[WHAT NEEDS TO BE DONE] Give again, unaltered, the lines of the listing below that run from the line having "(tok + Z.of_nat" through the line having "terminates (strlen m".

[INPUT FOR THIS TASK]
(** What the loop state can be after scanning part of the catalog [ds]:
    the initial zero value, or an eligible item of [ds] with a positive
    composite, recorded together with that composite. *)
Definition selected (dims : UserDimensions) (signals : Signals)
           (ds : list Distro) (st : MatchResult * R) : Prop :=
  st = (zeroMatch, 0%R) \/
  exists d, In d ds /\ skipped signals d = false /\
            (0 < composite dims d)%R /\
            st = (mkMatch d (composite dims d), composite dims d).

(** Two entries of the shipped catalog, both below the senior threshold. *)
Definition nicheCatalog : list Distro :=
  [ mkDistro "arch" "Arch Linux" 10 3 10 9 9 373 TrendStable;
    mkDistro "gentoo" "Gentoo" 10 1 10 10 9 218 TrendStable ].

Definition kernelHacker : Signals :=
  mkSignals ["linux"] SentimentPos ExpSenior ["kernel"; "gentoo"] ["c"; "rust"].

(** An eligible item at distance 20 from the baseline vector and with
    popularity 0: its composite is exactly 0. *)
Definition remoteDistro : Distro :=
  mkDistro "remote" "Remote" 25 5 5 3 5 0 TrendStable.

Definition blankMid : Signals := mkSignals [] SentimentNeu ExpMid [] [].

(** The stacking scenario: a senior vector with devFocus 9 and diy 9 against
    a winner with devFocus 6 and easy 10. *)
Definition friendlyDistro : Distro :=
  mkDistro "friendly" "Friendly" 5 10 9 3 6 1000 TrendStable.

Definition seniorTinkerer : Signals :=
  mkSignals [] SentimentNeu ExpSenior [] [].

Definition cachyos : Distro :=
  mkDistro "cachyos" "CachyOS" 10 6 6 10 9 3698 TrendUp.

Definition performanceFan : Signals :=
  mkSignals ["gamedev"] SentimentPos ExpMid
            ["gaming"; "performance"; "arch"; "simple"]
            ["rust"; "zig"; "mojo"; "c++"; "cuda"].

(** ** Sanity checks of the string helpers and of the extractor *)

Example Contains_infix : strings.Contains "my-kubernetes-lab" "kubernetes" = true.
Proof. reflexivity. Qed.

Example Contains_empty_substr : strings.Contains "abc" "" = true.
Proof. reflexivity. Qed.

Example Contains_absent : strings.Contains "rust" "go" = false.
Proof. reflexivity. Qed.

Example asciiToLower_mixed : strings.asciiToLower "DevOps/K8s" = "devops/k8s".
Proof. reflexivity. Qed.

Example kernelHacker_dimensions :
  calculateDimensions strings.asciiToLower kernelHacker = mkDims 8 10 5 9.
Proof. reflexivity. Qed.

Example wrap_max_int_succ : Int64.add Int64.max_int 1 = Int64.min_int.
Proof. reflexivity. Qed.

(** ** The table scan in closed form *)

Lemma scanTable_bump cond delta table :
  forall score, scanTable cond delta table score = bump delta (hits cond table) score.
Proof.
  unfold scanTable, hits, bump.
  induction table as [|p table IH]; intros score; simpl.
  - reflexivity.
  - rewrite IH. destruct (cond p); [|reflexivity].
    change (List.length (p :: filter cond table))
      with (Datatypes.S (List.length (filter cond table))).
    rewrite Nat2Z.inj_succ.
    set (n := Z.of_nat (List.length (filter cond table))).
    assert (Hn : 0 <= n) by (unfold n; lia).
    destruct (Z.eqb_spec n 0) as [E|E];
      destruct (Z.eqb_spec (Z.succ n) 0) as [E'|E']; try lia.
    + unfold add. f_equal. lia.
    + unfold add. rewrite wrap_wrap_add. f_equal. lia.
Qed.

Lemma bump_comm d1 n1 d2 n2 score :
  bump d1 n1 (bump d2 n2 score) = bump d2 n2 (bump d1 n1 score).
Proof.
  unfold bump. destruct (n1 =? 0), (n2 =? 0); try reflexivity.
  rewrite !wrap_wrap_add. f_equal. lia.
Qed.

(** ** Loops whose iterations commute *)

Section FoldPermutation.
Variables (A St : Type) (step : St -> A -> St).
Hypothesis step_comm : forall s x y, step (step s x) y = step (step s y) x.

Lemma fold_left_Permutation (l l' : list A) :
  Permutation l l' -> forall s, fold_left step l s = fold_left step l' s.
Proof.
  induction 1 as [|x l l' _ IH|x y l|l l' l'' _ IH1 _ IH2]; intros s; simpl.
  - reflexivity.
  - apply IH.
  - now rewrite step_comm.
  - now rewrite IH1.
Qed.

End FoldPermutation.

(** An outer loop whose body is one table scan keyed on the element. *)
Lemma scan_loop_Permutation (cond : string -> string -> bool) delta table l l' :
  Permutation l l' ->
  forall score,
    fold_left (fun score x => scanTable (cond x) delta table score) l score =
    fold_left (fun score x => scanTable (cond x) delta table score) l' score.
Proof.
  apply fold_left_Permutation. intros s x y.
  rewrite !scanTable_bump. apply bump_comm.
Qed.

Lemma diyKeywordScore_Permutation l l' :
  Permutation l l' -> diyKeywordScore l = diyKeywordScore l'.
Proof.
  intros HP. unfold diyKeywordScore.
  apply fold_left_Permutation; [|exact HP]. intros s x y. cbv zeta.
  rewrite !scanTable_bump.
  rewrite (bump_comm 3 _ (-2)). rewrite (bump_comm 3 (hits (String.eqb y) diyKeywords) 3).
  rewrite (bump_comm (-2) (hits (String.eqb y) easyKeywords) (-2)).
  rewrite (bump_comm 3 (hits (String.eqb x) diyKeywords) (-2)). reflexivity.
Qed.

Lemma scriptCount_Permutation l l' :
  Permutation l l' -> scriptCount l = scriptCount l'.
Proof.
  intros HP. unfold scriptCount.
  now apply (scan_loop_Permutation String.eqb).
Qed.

* * *

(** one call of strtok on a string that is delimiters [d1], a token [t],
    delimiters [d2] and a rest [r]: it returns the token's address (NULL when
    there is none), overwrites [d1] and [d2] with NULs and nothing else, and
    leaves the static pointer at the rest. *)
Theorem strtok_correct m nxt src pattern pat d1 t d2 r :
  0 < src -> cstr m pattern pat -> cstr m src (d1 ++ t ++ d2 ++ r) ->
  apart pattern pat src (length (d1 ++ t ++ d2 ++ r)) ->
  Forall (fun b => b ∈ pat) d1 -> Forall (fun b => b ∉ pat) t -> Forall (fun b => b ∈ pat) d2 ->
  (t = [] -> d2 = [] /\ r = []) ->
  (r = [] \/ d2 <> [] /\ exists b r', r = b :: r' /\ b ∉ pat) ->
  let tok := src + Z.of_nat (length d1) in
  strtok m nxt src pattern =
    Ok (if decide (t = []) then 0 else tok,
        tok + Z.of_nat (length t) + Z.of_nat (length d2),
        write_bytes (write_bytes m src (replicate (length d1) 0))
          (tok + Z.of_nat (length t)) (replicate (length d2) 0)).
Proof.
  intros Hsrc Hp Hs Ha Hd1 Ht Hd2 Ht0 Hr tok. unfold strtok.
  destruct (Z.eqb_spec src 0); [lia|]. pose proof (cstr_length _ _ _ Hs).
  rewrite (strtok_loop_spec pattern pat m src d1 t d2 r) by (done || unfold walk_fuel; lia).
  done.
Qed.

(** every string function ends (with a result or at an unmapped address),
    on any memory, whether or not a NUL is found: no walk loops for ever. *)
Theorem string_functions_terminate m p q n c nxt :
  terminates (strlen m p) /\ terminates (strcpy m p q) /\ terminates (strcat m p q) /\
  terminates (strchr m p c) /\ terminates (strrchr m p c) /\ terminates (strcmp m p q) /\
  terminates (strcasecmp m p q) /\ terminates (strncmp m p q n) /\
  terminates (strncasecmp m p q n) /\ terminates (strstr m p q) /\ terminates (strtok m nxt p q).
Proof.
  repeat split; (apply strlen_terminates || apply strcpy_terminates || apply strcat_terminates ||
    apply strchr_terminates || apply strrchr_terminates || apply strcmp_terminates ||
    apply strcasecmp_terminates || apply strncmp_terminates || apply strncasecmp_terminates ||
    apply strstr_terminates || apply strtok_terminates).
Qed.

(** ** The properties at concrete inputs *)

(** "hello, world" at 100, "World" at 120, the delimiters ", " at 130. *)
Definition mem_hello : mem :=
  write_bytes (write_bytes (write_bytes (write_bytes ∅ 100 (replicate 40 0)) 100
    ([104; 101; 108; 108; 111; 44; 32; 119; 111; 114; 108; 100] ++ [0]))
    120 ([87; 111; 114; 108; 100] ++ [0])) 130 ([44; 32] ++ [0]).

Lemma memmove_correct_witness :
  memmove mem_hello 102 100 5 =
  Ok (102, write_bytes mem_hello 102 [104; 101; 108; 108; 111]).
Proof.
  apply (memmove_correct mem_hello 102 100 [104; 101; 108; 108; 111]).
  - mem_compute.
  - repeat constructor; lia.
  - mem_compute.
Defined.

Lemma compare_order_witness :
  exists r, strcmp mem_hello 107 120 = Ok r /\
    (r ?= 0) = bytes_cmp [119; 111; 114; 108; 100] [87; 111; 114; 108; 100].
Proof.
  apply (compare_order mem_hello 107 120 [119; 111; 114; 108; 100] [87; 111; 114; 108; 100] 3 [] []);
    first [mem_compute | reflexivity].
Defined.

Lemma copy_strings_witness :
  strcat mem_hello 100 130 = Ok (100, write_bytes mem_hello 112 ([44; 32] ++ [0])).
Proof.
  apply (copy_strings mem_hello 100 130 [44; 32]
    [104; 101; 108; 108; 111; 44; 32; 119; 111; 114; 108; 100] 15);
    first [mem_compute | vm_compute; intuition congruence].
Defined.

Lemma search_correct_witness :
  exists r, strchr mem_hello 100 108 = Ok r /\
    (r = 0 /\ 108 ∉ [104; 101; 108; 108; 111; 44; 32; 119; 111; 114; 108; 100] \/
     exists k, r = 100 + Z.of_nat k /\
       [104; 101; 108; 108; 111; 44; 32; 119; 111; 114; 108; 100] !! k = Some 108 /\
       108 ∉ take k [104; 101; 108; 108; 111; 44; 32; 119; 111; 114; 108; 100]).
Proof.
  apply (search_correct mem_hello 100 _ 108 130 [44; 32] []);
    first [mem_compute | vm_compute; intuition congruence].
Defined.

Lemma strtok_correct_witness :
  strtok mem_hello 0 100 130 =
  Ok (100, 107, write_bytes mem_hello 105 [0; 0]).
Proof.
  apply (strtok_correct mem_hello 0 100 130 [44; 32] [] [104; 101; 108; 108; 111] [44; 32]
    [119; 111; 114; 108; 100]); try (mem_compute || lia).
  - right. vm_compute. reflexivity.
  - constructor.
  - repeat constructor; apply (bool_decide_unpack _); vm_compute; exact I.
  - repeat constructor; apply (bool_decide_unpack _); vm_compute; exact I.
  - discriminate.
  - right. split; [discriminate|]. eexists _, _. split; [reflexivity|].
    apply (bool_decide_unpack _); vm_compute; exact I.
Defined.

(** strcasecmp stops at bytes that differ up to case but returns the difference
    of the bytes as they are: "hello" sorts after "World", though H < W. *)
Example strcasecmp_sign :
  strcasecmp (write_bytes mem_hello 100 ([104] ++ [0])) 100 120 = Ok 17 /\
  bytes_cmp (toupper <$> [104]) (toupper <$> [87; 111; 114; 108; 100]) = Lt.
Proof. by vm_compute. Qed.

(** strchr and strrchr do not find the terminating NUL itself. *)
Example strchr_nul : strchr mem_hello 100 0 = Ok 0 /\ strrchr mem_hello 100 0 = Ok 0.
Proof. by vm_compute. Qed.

...

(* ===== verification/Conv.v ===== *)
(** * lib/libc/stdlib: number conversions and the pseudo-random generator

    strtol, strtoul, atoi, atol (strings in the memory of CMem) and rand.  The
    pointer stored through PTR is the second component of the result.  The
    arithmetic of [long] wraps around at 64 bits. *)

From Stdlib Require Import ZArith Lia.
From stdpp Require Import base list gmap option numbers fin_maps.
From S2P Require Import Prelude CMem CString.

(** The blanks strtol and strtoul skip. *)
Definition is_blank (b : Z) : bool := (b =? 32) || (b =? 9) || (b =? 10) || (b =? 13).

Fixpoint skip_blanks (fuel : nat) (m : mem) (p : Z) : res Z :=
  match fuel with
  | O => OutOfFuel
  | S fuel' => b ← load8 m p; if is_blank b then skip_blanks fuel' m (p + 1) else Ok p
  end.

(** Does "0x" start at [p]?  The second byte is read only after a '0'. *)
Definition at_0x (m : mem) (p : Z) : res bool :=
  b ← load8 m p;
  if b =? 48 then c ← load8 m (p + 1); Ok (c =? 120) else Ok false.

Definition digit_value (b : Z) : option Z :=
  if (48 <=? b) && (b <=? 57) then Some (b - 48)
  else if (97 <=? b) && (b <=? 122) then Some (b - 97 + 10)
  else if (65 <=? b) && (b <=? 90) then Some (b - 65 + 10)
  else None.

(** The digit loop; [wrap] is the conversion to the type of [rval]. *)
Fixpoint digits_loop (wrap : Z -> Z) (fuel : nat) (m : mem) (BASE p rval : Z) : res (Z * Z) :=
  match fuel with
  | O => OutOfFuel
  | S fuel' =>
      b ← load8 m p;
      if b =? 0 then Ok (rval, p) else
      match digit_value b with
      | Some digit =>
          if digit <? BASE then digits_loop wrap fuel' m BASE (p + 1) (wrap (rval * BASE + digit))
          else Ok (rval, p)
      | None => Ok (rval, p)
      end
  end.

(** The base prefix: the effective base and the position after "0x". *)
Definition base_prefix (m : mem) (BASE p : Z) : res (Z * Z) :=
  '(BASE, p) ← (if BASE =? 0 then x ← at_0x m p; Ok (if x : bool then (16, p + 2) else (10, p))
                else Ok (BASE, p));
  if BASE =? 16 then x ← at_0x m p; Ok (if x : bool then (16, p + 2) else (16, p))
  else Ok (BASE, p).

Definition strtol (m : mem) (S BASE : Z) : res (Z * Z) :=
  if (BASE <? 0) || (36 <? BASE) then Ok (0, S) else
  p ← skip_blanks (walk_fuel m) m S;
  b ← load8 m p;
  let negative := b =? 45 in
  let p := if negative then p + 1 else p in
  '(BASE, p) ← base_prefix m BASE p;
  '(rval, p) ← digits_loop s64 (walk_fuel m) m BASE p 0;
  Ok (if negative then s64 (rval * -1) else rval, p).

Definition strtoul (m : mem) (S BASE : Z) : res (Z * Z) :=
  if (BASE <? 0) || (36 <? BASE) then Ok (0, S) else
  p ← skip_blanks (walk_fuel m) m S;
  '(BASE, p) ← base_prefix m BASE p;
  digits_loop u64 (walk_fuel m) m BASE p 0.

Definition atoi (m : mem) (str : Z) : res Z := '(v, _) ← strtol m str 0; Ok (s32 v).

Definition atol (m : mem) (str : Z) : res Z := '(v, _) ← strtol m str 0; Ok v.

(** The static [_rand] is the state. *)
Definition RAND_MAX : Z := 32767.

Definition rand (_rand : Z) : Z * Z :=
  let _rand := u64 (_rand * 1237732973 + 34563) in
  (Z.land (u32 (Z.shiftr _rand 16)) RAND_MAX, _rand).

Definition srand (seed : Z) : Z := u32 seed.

[ANSWER FOR THE TASK]
          (tok + Z.of_nat (length t)) (replicate (length d2) 0)).
Proof.
  intros Hsrc Hp Hs Ha Hd1 Ht Hd2 Ht0 Hr tok. unfold strtok.
  destruct (Z.eqb_spec src 0); [lia|]. pose proof (cstr_length _ _ _ Hs).
  rewrite (strtok_loop_spec pattern pat m src d1 t d2 r) by (done || unfold walk_fuel; lia).
  done.
Qed.

(** every string function ends (with a result or at an unmapped address),
    on any memory, whether or not a NUL is found: no walk loops for ever. *)
Theorem string_functions_terminate m p q n c nxt :
  terminates (strlen m p) /\ terminates (strcpy m p q) /\ terminates (strcat m p q) /\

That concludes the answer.